Pour mémoire. Lors d'une sortie à Menouille avec Thomas, en vu d'une préparation à une boucle P60 - réseau inf., nous avions repéré que les étais dans les puits d'accès au réseau étaient dans un sale état - Thomas ayant passé un pied à travers le plancher d'un des paliers.
J'avais fait remonter l'info au sein de CDS & de la Co Secours, ce qui amena à une interdiction d'accès pure et simple au réseau inférieur en attendant que des travaux soient réalisés. Mais le COVID et les incendies de Menouille et les crues passants  par là, nous voilà seulement à pied d'œuvre.

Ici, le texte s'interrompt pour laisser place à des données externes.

(* ===== verification/MobileLogin.v ===== *)
(** The mobile flow handler under [Login]: a callback the handler returns is one
    that [Login] accepts. *)
From S2P Require Import Prelude Proc GoStrings GoUrl UrlProps Errors Login FlowProps Mobileflow MobileProps.

(** What the checks of a flow and of a delivery say about the parameters. *)
Lemma checkFlow_state foldRunes f w target query :
  checkFlow foldRunes f = Ok w -> Parse (fTarget f) = Some target -> ParseQuery (RawQuery target) = Some query ->
  Values_lookup query "state" = [wState w] /\ wState w <> "" /\ allowMissingState w = fAllowMissing f.
Proof.
  unfold checkFlow. intros Hw Hp Hq. rewrite Hp, Hq in Hw. destruct (_ || _) in Hw; [done|].
  unfold singleState, singleNonEmptyValue at 1 in Hw.
  destruct (Values_lookup query "state") as [|x [|y l]]; try done.
  destruct (String.eqb_spec x ""); [done|]. repeat case_match; simplify_eq; done.
Qed.

Lemma accepted_query foldRunes w u :
  accepted foldRunes w u -> allowMissingState w = false ->
  exists callback query, Parse u = Some callback /\ IsAbs callback = true /\
    ParseQuery (RawQuery callback) = Some query /\ Values_lookup query "state" = [wState w].
Proof.
  intros (callback & Hc & Hm) Ha. unfold parseCallbackURI in Hc. destruct (String.eqb _ "") in Hc; [done|].
  destruct (Parse u) as [parsed|]; [|done]. destruct (String.eqb (Scheme parsed) "") eqn:Es; [done|].
  assert (parsed = callback) as -> by (repeat case_match; simplify_eq; done). clear Hc.
  unfold matches in Hm. destruct (ParseQuery (RawQuery callback)) as [query|] eqn:Eq; [|done].
  exists callback, query. split; [done|]. split; [unfold IsAbs; by rewrite Es|]. split; [done|].
  unfold Values_lookup. destruct (negb (sameCallbackTarget _ _ _ _)); [done|].
  destruct (query !! "state") as [[|x [|y l]]|]; try done; [|by rewrite Ha in Hm].
  apply andb_prop in Hm as [_ ->%String.eqb_eq]. done.
Qed.

(** C19: A mobile flow serves [Login].  In every interleaving, whatever the
    application delivered, a callback that an authentication flow returned passes
    the checks [Login] makes of it: it is an absolute URL whose query parses and
    names exactly the state [Login] put into its authorization URL, so that
    [Login] takes the code or the provider's error from it and never reports a
    state mismatch. *)
Theorem mobile_serves_login foldRunes redirectURI hasOpener c r u authURL target params state :
  mobileReachable foldRunes redirectURI hasOpener c -> r ∈ returned (world c) ->
  rArgs r = authArgs redirectURI authURL -> rResult r = Ok u ->
  Parse authURL = Some target -> ParseQuery (RawQuery target) = Some params -> Values_lookup params "state" = [state] ->
  exists callback query, Parse u = Some callback /\ ParseQuery (RawQuery callback) = Some query /\
    Values_lookup query "state" = [state] /\ checkCallback state u = authorizationResponse query.
Proof.
  intros Hc Hr Hargs Hu Hp Hq Hst. destruct (mobile_accepted _ _ _ _ _ _ Hc Hr Hu) as (w & Hw & Hacc & _).
  rewrite Hargs in Hw. destruct (checkFlow_state _ _ _ target params Hw Hp Hq) as (Hs & Hne & Ha).
  rewrite Hst in Hs. injection Hs as ->. destruct (accepted_query _ _ _ Hacc Ha) as (callback & query & Hcb & Habs & Hqu & Hone).
  exists callback, query. split; [done|]. split; [done|]. split; [done|].
  rewrite (checkCallback_parsed _ _ _ _ Hcb Habs Hqu Hne). by rewrite decide_True.
Qed.

Lemma mobile_serves_login_witness : checkCallback "s1" exCallback = Ok "c".
Proof.
  assert (E : returned (world mobileEnd) = [mkReturn 0 (authArgs exApp exAuth) (Ok exCallback)]) by (vm_compute; reflexivity).
  assert (P : (fun target => (fun params => Values_lookup params "state") <$> ParseQuery (RawQuery target)) <$> Parse exAuth =
              Some (Some ["s1"])) by (vm_compute; reflexivity).
  assert (F : (fun cb => authorizationResponse <$> ParseQuery (RawQuery cb)) <$> Parse exCallback = Some (Some (Ok "c")))
    by (vm_compute; reflexivity).
  destruct (Parse exAuth) as [target|] eqn:Et; [|discriminate P]. apply (inj Some) in P.
  destruct (ParseQuery (RawQuery target)) as [params|] eqn:Ep; [|discriminate P]. apply (inj Some) in P.
  destruct (mobile_serves_login noFold exApp true mobileEnd (mkReturn 0 (authArgs exApp exAuth) (Ok exCallback))
    exCallback exAuth target params "s1" mobileEnd_reachable ltac:(rewrite E; by apply list_elem_of_singleton)
    eq_refl eq_refl Et Ep P) as (cb & q & Hcb & Hq & _ & H).
  rewrite Hcb in F. apply (inj Some) in F. rewrite Hq in F. apply (inj Some) in F. by rewrite H.
Defined.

Donc, samedi, tout notre petit monde se retrouve , sous une chaleur de plomb, à l'entrée de la caborne. Entrée méconnaissable tant la végétation a poussé. On se croirait, pour un peu, à l'entrée d'une cavité tropicale. Suite à notre dernière visite, datant du 04 janvier de cette année, cette fois-ci les 2 siphons sont libres. Quoiqu'il y est assez d'eau pour remplir les bottes. Des traces relativement fraîches nous prouvent qu'il y a du monde qui se balade à Menouille. Arrivé au carrefour nous prenons le direction du réseau inférieur. Ici aussi des laisses d'eau nous montrent que le niveau d'eau a, au un moment, a été assez haut pour remplir les vasques du méandre qui, pendant une longue période, étaient sèches. Le panneau d'interdiction est toujours en place mais les rubalises qui "barrent" l'accès au puits, sur les deux, plus qu'une ne subsiste.
J'équipe le premier puits et nous voilà au sommet de deuxième puits, théâtre des opérations. J'équipe de deuxième puits après que Jean-Marie est retrouvé les 2 spits plantés par Thomas et recouverts par la boue de décantation. Traces qui nous prouvent, une fois de plus, que l'eau est montée jusqu'au milieu du premier puits.
Mais là le constat est sans appel ! Ça craint ! Les étais sont dans un état plus que déplorable. Malgré que les poteaux ne soient pas pourris à cœur, les planches , elles, présentent des faiblesses (autrement dit : des trous) et le volume des délais stocké derrière est assez impressionnant. Il faut sans attendre entreprendre une action curative rapidement.
Nous descendons jusqu'à la galerie inférieure pour avoir une vue du dessous, qui n'est pas non plus des plus engageante.
Avec Jean-Marie nous poussons la visite jusqu'à la vire au pied du P60. Puis direction la sortie où nous rattrapons Éric et Denis au sommet des puits.